* Task goal *
Work through the material below and count the lines holding the word "portions"; give that count and nothing more.

* Dataset *
-- Opening Marker --
(* ===== verification/Departures.v ===== *)
(** * Departures: where the code does not do what the specification says

    General theorems, over every state of [System] satisfying the stated
    conditions, about behaviours of the shipped code that the
    specification forbids or does not foresee; [Scenarios] evaluates each
    on a concrete session to show its conditions are met.

    - The restaurant dashboard offers the four requests the
      specification's table has no edge for (Ready on [RESTAURANT_ACCEPTED],
      Prep on [READY_FOR_PICKUP], Prep on [PREPARING], Ready on
      [READY_FOR_PICKUP]) and performs them, where [applyTransition]
      answers [IllegalTransitionError].
    - A click rewrites every order that shares the clicked order's id, a
      cancelled or delivered one or one of another restaurant included:
      only the clicked order is checked against the screen.
    - The variation chosen for one item survives closing its dialog: the
      next item's dialog shows none of its portions checked, and Add to
      Cart charges the stale variation, which [priceSelection] rejects.
    - With the shipped store the driver's and the owner's views throw
      while rendering; React then unmounts the page and every session
      ends there: no event, not even logout, is possible. *)

From S2P Require Import Prelude Types Catalog Pricing Store Lifecycle Views System Screens.

Import System.

(** An order of the admin's restaurant in one of the three kitchen
    statuses is on the active queue. *)
Lemma active_member s o :
  o ∈ Store.orders s ->
  Order.restaurantId o = RestaurantAdminDashboard.myRest s ?. Restaurant.id ->
  Order.status o ∈ [RESTAURANT_ACCEPTED; PREPARING; READY_FOR_PICKUP] ->
  o ∈ RestaurantAdminDashboard.active s.
Proof.
  intros Ho Hrid Hst. unfold RestaurantAdminDashboard.active, RestaurantAdminDashboard.myOrders.
  rewrite !list_elem_of_filter. by split_and!.
Qed.

(** Every catalogue dish is available. *)
Lemma MOCK_MENU_ITEMS_available it : it ∈ MOCK_MENU_ITEMS -> MenuItem.isAvailable it = true.
Proof.
  intros Hit. repeat (apply elem_of_cons in Hit as [->|Hit]; [done|]). by apply elem_of_nil in Hit.
Qed.

(** The specification refuses the request [to] on the order [oid] as an
    illegal transition, whoever makes it and whenever. *)
Definition spec_refuses (s : Store.AppState) (oid : string) (to : OrderStatus) : Prop :=
  forall a now, Lifecycle.applyTransition (owner_of s) (Store.orders s) oid to a now
                = inr Lifecycle.IllegalTransitionError.

(** [o''] is the order [o'] after the request [to] at [now]: the new
    status and update time, the same restaurant and creation time. *)
Definition takes_request (o' : Order.t) (to : OrderStatus) (now : Z) (o'' : Order.t) : Prop :=
  Order.status o'' = to /\ Order.updatedAt o'' = now /\
  Order.restaurantId o'' = Order.restaurantId o' /\ Order.createdAt o'' = Order.createdAt o'.

(** The item dialog shows none of its portions checked. *)
Definition no_portion_checked (u : CustomerApp.UI) : Prop :=
  Forall (fun r => CustomerScreens.checked r = false) (CustomerScreens.dialogRadios u).

(** No event is possible in [x] with the shipped store, so every session
    from [x] stops at its first event. *)
Definition dead_end (x : Sys) : Prop :=
  forall e es, exec DriverApp.storeDrivers x e = None /\
               run DriverApp.storeDrivers x (e :: es) = None.

Section WithDrivers.

Variable drivers : Store.AppState -> option (list DriverApp.Driver).

(** C10: The restaurant dashboard offers and performs each of the four
    requests the specification's table has no edge for: in a state reached
    with fresh order ids, on an order of the admin's restaurant whose
    status and the button's status form such a pair, the button is shown,
    its click sets the status (and the update time), and the
    specification's [applyTransition] answers the same request, whoever
    makes it, with [IllegalTransitionError]. *)
Theorem restaurant_off_table_offered x b o now :
  reachable_fresh drivers x -> screen x = App.RestaurantAdminDashboard ->
  o ∈ Store.orders (store x) ->
  Order.restaurantId o = option_map Restaurant.id (RestaurantAdminDashboard.myRest (store x)) ->
  (Order.status o, RestaurantAdminDashboard.buttonStatus b) ∈ off_table ->
  exec drivers x (RestaurantClick b o now)
  = Some (mkSys (Store.updateOrderStatus (Order.id o) (RestaurantAdminDashboard.buttonStatus b)
                   None now (store x)) (ui x)) /\
  spec_refuses (store x) (Order.id o) (RestaurantAdminDashboard.buttonStatus b).
Proof.
  intros Hr Hsc Ho Hrid Hoff. destruct (reachable_fresh_fsys_ok drivers x Hr) as (_ & Hnd & _).
  assert (Hb : o ∈ RestaurantAdminDashboard.buttonList b (store x) /\
               Lifecycle.edge (Order.status o) (RestaurantAdminDashboard.buttonStatus b) = false).
  { unfold off_table in Hoff.
    destruct b; simpl in Hoff |- *;
      repeat (apply elem_of_cons in Hoff as [Hoff|Hoff]; [injection Hoff as Hst; try discriminate|]);
      try (by apply elem_of_nil in Hoff);
      (split; [apply active_member; [done|done|rewrite Hst; repeat (first [by left|right])]
              |by rewrite Hst]). }
  destruct Hb as [Hb He]. split.
  - simpl. by rewrite (bool_decide_eq_true_2 _ Hsc), (bool_decide_eq_true_2 _ Hb).
  - intros a t. unfold Lifecycle.applyTransition.
    by rewrite (find_key_unique Order.id) by done; rewrite He.
Qed.

(** C11: A click rewrites every order sharing the clicked order's id,
    whatever that order's restaurant or status: the button's guard looks
    at the clicked order only, and [updateOrderStatus] maps over the
    whole list.  Order ids are a random number below 90000 with no check
    for reuse, so a Debonairs order, or a cancelled or delivered one,
    sharing a Kota King order's id takes the new status and update time
    (this is what the freshness hypothesis of the lifecycle invariants
    excludes). *)
Theorem clicks_rewrite_namesakes x e x' o to now i o' :
  exec drivers x e = Some x' -> request e = Some (o, to, now) ->
  Store.orders (store x) !! i = Some o' -> Order.id o' = Order.id o ->
  exists o'', Store.orders (store x') !! i = Some o'' /\ takes_request o' to now o''.
Proof.
  intros Hx Hreq Hi Hid. destruct (exec_click_shape drivers _ _ _ _ _ _ Hx Hreq) as (d & -> & _).
  rewrite Store.lookup_updateOrderStatus, Hi; simpl. eexists; split; [reflexivity|].
  unfold takes_request, Store.updateOrder. rewrite Hid, String.eqb_refl. by split_and!.
Qed.

(** C23: The variation chosen in one item's dialog survives closing it.
    From a reachable state with a variation [v] still selected, opening an
    item that offers no variation with [v]'s id shows none of its portions
    checked, yet Add to Cart appends a line of that item priced with [v],
    a selection the specification's [priceSelection] rejects with
    [VariationNotOffered]. *)
Theorem stale_variation_charged_unseen x it v x1 x2 :
  reachable drivers x -> CustomerApp.selectedVar (ui x) = Some v ->
  MenuItemVariation.id v ∉ map MenuItemVariation.id (default [] (MenuItem.variations it)) ->
  exec drivers x (SelectItem it) = Some x1 -> exec drivers x1 AddToCart = Some x2 ->
  no_portion_checked (ui x1) /\
  Store.cart (store x2) = Store.cart (store x) ++ [Pricing.makeCartItem it (Some v) []] /\
  Pricing.priceSelection it (Some v) [] 1 = inr Pricing.VariationNotOffered.
Proof.
  intros Hr Hv Hid Hx1 Hx2.
  destruct (reachable_sys_ok drivers x Hr) as (_ & Hm & _ & [_ Hmods] & _).
  destruct x as [s u]; simpl in *.
  destruct (CustomerApp.selectedRest u) as [rest|] eqn:Er; [|discriminate].
  repeat (case_match; try discriminate); simplify_eq/=; bool_hyps.
  match goal with H : it ∈ CustomerApp.restMenu _ _ |- _ =>
    unfold CustomerApp.restMenu in H; apply list_elem_of_filter in H as [_ Hit] end.
  rewrite Hm in Hit. unfold CustomerApp.handleAddToCart in *; simpl in *; simplify_eq/=.
  rewrite Hv, Hmods. split_and!; [|done|].
  - unfold no_portion_checked. apply Forall_forall. intros r Hrd. unfold CustomerScreens.dialogRadios in Hrd; simpl in Hrd.
    apply in_map_iff in Hrd as (w & <- & Hw). simpl. rewrite Hv.
    apply bool_decide_eq_false_2. intros [= Heq]. apply Hid. rewrite Heq.
    apply list_elem_of_fmap_2. by apply list_elem_of_In.
  - unfold Pricing.priceSelection, Pricing.offers.
    rewrite (MOCK_MENU_ITEMS_available it Hit); simpl.
    destruct (MenuItem.variations it) as [vs|]; simpl in *; [|done].
    rewrite bool_decide_eq_false_2; [done|]. intros Hw. apply Hid.
    by apply list_elem_of_fmap_2.
Qed.

End WithDrivers.

(** C8: With the shipped store ([drivers] is [undefined]), the driver's
    and the owner's views throw while rendering and React unmounts the
    page: on either screen no event is possible, not even logout, so every
    session that reaches it ends there. *)
Theorem shipped_crash_dead_end x :
  screen x = App.DriverApp \/ screen x = App.PlatformOwnerDashboard -> dead_end x.
Proof.
  intros Hsc e es. assert (Hx : exec DriverApp.storeDrivers x e = None).
  { assert (Hu : Store.currentUser (store x) <> None).
    { intros Hn. unfold screen in Hsc. rewrite Hn in Hsc. by destruct Hsc. }
    assert (Hc : crashed DriverApp.storeDrivers x = true).
    { unfold crashed. by destruct Hsc as [-> | ->]. }
    destruct x as [s u]; destruct e; cbn [exec store ui] in *;
      rewrite ?Hc; simpl; repeat case_match; try done; bool_hyps;
      unfold is_customer, driverRenders, DriverApp.driverData, DriverApp.storeDrivers in *;
      bool_hyps; first [congruence|by destruct Hsc; congruence]. }
  split; [done|]. cbn [run]. by rewrite Hx.
Qed.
-- Closing Marker --
* Task result *
3